Stored data entries:
# # # # #
(** * gs_quant.timeseries.algebra: a shallow embedding

    The module under study is [gs_quant/timeseries/algebra.py]: four binary
    operators ([add], [subtract], [multiply], [divide]) that first align
    two date-indexed series and then combine them pointwise, and a handful
    of unary maps ([exp], [log], [power], [sqrt], [abs_], [floor], [ceil]).

    Data model.
    - A timestamp is an integer ([Z]); calendar dates are turned into proleptic
      Gregorian ordinals the way Python's [date.toordinal] does.
    - A value is an IEEE-754 binary64 number ([PrimFloat.float]), which is what
      a Python [float] and a numpy [float64] are.  The missing marker of pandas
      is [nan].
    - A series is the list of its (timestamp, value) rows in storage order, so
      that unsorted and duplicated indices can be written down.
    - Python exceptions are an explicit error type, and every function that can
      raise returns a [result].

    What [algebra.py] imports.  [align] and [Interpolate] come from
    [gs_quant/timeseries/datetime.py]: the operators are written against an
    arbitrary alignment engine, and [Datetime.align] is the engine section 4.1
    of the specification describes.  [np.exp], [np.log] and [np.power] end in
    the C library and are arguments of [exp], [log] and [power]; square root,
    absolute value, the four arithmetic operations and the comparisons are
    those of binary64. *)

From Stdlib Require Import ZArith List Bool Lia Sorted Floats.
Import ListNotations.

Open Scope Z_scope.

(** ** Exceptions and results *)

Inductive exn : Type :=
| AssertionError        (* a failed [assert] *)
| AttributeError        (* method lookup on an object that lacks it *)
| ValueError            (* [math] domain error *)
| ValueConstraintError. (* the precondition error named by the specification *)

Inductive result (A : Type) : Type :=
| Ok (a : A)
| Raise (e : exn).

Arguments Ok {A} a.
Arguments Raise {A} e.

Definition bind {A B : Type} (r : result A) (k : A -> result B) : result B :=
  match r with
  | Ok a => k a
  | Raise e => Raise e
  end.

Definition result_map {A B : Type} (f : A -> B) (r : result A) : result B :=
  bind r (fun a => Ok (f a)).

Notation "' p <- r ;; k" := (bind r (fun p => k))
  (at level 61, p pattern, r at next level, right associativity).

(** ** Timestamps *)

Definition timestamp : Type := Z.

(** Python's [datetime._is_leap], [_days_before_year], [_days_before_month]
    and [_ymd2ord], which is what [date(y, m, d).toordinal()] returns. *)
Definition is_leap (y : Z) : bool :=
  (y mod 4 =? 0) && (negb (y mod 100 =? 0) || (y mod 400 =? 0)).

Definition days_before_year (y : Z) : Z :=
  let p := y - 1 in p * 365 + p / 4 - p / 100 + p / 400.

Definition days_before_month (y m : Z) : Z :=
  nth (Z.to_nat m) [0; 0; 31; 59; 90; 120; 151; 181; 212; 243; 273; 304; 334] 0
  + (if (2 <? m) && is_leap y then 1 else 0).

Definition toordinal (y m d : Z) : timestamp :=
  days_before_year y + days_before_month y m + d.

(** ** Binary64 values *)

Module F.

(** Two values agree when they compare equal as numbers or are both the
    missing marker: the comparison [pandas.Series.equals] and
    [numpy.array_equal (equal_nan=True)] make. *)
Definition same_value (a b : float) : bool :=
  (a =? b)%float || (is_nan a && is_nan b).

(** Python's builtin [max (a, b)]: start from [a], switch to [b] when
    [b > a]. *)
Definition py_max (a b : float) : float :=
  if (a <? b)%float then b else a.

(** Python's builtin [min (a, b)]: start from [a], switch to [b] when
    [b < a]. *)
Definition py_min (a b : float) : float :=
  if (b <? a)%float then b else a.

(** CPython's [math.sqrt]: the C [sqrt], with a result that is not a number
    for an argument that is one reported as [ValueError]
    ("math domain error"). *)
Definition math_sqrt (x : float) : result float :=
  let r := PrimFloat.sqrt x in
  if is_nan r && negb (is_nan x) then Raise ValueError else Ok r.

(** The order-theoretic reading of "r is the maximum of a and b": [r] is one
    of the two, neither of them is strictly above it, and when both are
    numbers it is an upper bound of both. *)
Definition is_max_of (r a b : float) : Prop :=
  (r = a \/ r = b) /\
  (r <? a)%float = false /\ (r <? b)%float = false /\
  (is_nan a = false -> is_nan b = false ->
   (a <=? r)%float = true /\ (b <=? r)%float = true).

(** Dually for the minimum. *)
Definition is_min_of (r a b : float) : Prop :=
  (r = a \/ r = b) /\
  (a <? r)%float = false /\ (b <? r)%float = false /\
  (is_nan a = false -> is_nan b = false ->
   (r <=? a)%float = true /\ (r <=? b)%float = true).

End F.

(** ** Series *)

Definition series : Type := list (timestamp * float).

Definition index (s : series) : list timestamp := map fst s.
Definition values (s : series) : list float := map snd s.

(** [pandas.Index.is_monotonic_increasing]: every label is at least its
    predecessor (equal neighbours are accepted). *)
Fixpoint is_monotonic_increasing (idx : list timestamp) : bool :=
  match idx with
  | [] => true
  | t :: rest =>
      match rest with
      | [] => true
      | u :: _ => (t <=? u) && is_monotonic_increasing rest
      end
  end.

(** The timeseries invariant of the data model: labels strictly increase. *)
Fixpoint strictly_ascending (idx : list timestamp) : bool :=
  match idx with
  | [] => true
  | t :: rest =>
      match rest with
      | [] => true
      | u :: _ => (t <? u) && strictly_ascending rest
      end
  end.

(** Some label is smaller than the one stored just before it. *)
Definition has_descent (idx : list timestamp) : Prop :=
  exists (i : nat) (t u : timestamp),
    nth_error idx i = Some t /\ nth_error idx (S i) = Some u /\ u < t.

(** [Series.apply (f)]: [f] on every value, labels untouched. *)
Definition apply (f : float -> float) (s : series) : series :=
  map (fun row => (fst row, f (snd row))) s.

(** [pd.Series (v, index=idx)]: the scalar [v] at every label. *)
Definition broadcast (v : float) (idx : list timestamp) : series :=
  map (fun t => (t, v)) idx.

(** [pd.Series (vs)]: values under the default labels 0, 1, 2, ... *)
Definition range_series (vs : list float) : series :=
  combine (map Z.of_nat (seq 0 (length vs))) vs.

(** ** pandas: label lookup, joins and flexible arithmetic *)

(** The value stored under label [t], if any (first match). *)
Fixpoint lookup (t : timestamp) (s : series) : option float :=
  match s with
  | [] => None
  | (u, v) :: rest => if u =? t then Some v else lookup t rest
  end.

(** The last observation at or before [t]: the value carried forward to [t]. *)
Fixpoint asof (t : timestamp) (s : series) : option float :=
  match s with
  | [] => None
  | (u, v) :: rest =>
      match asof t rest with
      | Some w => Some w
      | None => if u <=? t then Some v else None
      end
  end.

(** Insert a label into an ascending index, keeping it ascending and free of
    repetitions. *)
Fixpoint insert_label (t : timestamp) (idx : list timestamp) : list timestamp :=
  match idx with
  | [] => [t]
  | u :: rest =>
      if t <? u then t :: idx
      else if t =? u then idx
      else u :: insert_label t rest
  end.

(** Outer join of two ascending indices: their union, ascending. *)
Definition union_index (i j : list timestamp) : list timestamp :=
  fold_right insert_label i j.

(** Inner join of two ascending indices: the labels of [i] also in [j]. *)
Definition intersect_index (i j : list timestamp) : list timestamp :=
  filter (fun t => existsb (Z.eqb t) j) i.

(** [Series.reindex (idx)] with a rule for the labels the series lacks. *)
Definition reindex (fill : timestamp -> float) (idx : list timestamp)
  (s : series) : series :=
  map (fun t => (t, match lookup t s with Some v => v | None => fill t end)) idx.

(** Row-by-row combination of two series that carry the same labels. *)
Fixpoint zip_with (op : float -> float -> float) (x y : series) : series :=
  match x, y with
  | (t, a) :: x', (_, b) :: y' => (t, op a b) :: zip_with op x' y'
  | _, _ => []
  end.

(** [Series.add], [.subtract], [.multiply], [.divide] on two series: operands
    whose indices are equal are combined row by row; otherwise pandas first
    outer-joins them (described here for ascending indices without
    repetitions), a label missing on one side contributing [nan]. *)
Definition flex_op (op : float -> float -> float) (x y : series) : series :=
  if list_eq_dec Z.eq_dec (index x) (index y) then zip_with op x y
  else
    let idx := union_index (index x) (index y) in
    zip_with op (reindex (fun _ => nan) idx x) (reindex (fun _ => nan) idx y).

(** ** Operands and alignment methods *)

(** The operators take "timeseries or scalar" arguments. *)
Inductive operand : Type :=
| Scalar (v : float)
| Series (s : series).

(** Modelled from the spec: the enumeration [Interpolate] is declared in
    [gs_quant/timeseries/datetime.py], which [algebra.py] imports and which is
    not among the sources; sections 3 and 4.1 of the specification list its
    values. *)
Inductive Interpolate : Type :=
| INTERSECT
| NAN
| ZERO
| STEP.

(** A method call [x.m (y)] of the four flexible operators.  A Python number
    has no such method; a series accepts a series or a scalar argument. *)
Definition series_method (op : float -> float -> float) (x y : operand)
  : result series :=
  match x, y with
  | Series xs, Series ys => Ok (flex_op op xs ys)
  | Series xs, Scalar b => Ok (apply (fun a => op a b) xs)
  | Scalar _, _ => Raise AttributeError
  end.

(** ** The alignment engine *)

Module Datetime.

(** The value a side contributes at label [t] of the joined index. *)
Definition value_at (method : Interpolate) (s : series) (t : timestamp) : float :=
  match lookup t s with
  | Some v => v
  | None =>
      match method with
      | INTERSECT => nan
      | NAN => nan
      | ZERO => 0%float
      | STEP => match asof t s with Some w => w | None => nan end
      end
  end.

Definition joined_index (method : Interpolate) (i j : list timestamp)
  : list timestamp :=
  match method with
  | INTERSECT => intersect_index i j
  | NAN | ZERO | STEP => union_index i j
  end.

Definition resolve (method : Interpolate) (idx : list timestamp) (s : series)
  : series :=
  map (fun t => (t, value_at method s t)) idx.

(** Modelled from the spec: [align] is defined in
    [gs_quant/timeseries/datetime.py], which [algebra.py] imports and which is
    not among the sources.  The definition follows section 4.1 of the
    specification: two scalars come back unchanged; a scalar next to a series
    is broadcast over the labels of the series; two series are joined
    (intersection for INTERSECT, ascending union otherwise), each side keeping
    its own values and receiving at a label it lacks the missing marker (NAN),
    zero (ZERO) or its last earlier observation, the missing marker when
    there is none (STEP); a series whose labels are not strictly ascending
    fails with [ValueConstraintError]. *)
Definition align (x y : operand) (method : Interpolate)
  : result (operand * operand) :=
  match x, y with
  | Scalar a, Scalar b => Ok (Scalar a, Scalar b)
  | Scalar a, Series ys =>
      if strictly_ascending (index ys)
      then Ok (Series (broadcast a (index ys)), Series ys)
      else Raise ValueConstraintError
  | Series xs, Scalar b =>
      if strictly_ascending (index xs)
      then Ok (Series xs, Series (broadcast b (index xs)))
      else Raise ValueConstraintError
  | Series xs, Series ys =>
      if strictly_ascending (index xs) && strictly_ascending (index ys)
      then
        let idx := joined_index method (index xs) (index ys) in
        Ok (Series (resolve method idx xs), Series (resolve method idx ys))
      else Raise ValueConstraintError
  end.

End Datetime.

(** ** The operators of [algebra.py] *)

Module Algebra.

(** [align] comes from the [datetime] module; the operators are written
    against whatever alignment engine they are linked with. *)
Section Operators.
Variable align : operand -> operand -> Interpolate -> result (operand * operand).

Definition add (x y : operand) (method : Interpolate) : result series :=
  '(x_align, y_align) <- align x y method ;;
  series_method PrimFloat.add x_align y_align.

Definition subtract (x y : operand) (method : Interpolate) : result series :=
  '(x_align, y_align) <- align x y method ;;
  series_method PrimFloat.sub x_align y_align.

Definition multiply (x y : operand) (method : Interpolate) : result series :=
  '(x_align, y_align) <- align x y method ;;
  series_method PrimFloat.mul x_align y_align.

Definition divide (x y : operand) (method : Interpolate) : result series :=
  '(x_align, y_align) <- align x y method ;;
  series_method PrimFloat.div x_align y_align.

End Operators.

(** [np.sqrt (x) if isinstance (x, pd.Series) else math.sqrt (x)] *)
Definition sqrt (x : operand) : result operand :=
  match x with
  | Series s => Ok (Series (apply PrimFloat.sqrt s))
  | Scalar v => result_map Scalar (F.math_sqrt v)
  end.

(** [abs (x)] *)
Definition abs_ (x : series) : series := apply PrimFloat.abs x.

(** [assert x.index.is_monotonic_increasing] followed by
    [x.apply (lambda y: max (y, value))]. *)
Definition floor (x : series) (value : float) : result series :=
  if is_monotonic_increasing (index x)
  then Ok (apply (fun y => F.py_max y value) x)
  else Raise AssertionError.

(** [assert x.index.is_monotonic_increasing] followed by
    [x.apply (lambda y: min (y, value))]. *)
Definition ceil (x : series) (value : float) : result series :=
  if is_monotonic_increasing (index x)
  then Ok (apply (fun y => F.py_min y value) x)
  else Raise AssertionError.

(** Defaults of the keyword arguments. *)
Definition default_method : Interpolate := STEP.
Definition default_value : float := 0%float.
Definition default_exponent : float := 1%float.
# # # # #
Work request: Look above for the line with "Scalar (v : float)" and the line with "(** ** The alignment engine *)". Write out those two lines and all the lines between them, exactly, and no others.

Result:
| Scalar (v : float)
| Series (s : series).

(** Modelled from the spec: the enumeration [Interpolate] is declared in
    [gs_quant/timeseries/datetime.py], which [algebra.py] imports and which is
    not among the sources; sections 3 and 4.1 of the specification list its
    values. *)
Inductive Interpolate : Type :=
| INTERSECT
| NAN
| ZERO
| STEP.

(** A method call [x.m (y)] of the four flexible operators.  A Python number
    has no such method; a series accepts a series or a scalar argument. *)
Definition series_method (op : float -> float -> float) (x y : operand)
  : result series :=
  match x, y with
  | Series xs, Series ys => Ok (flex_op op xs ys)
  | Series xs, Scalar b => Ok (apply (fun a => op a b) xs)
  | Scalar _, _ => Raise AttributeError
  end.

(** ** The alignment engine *)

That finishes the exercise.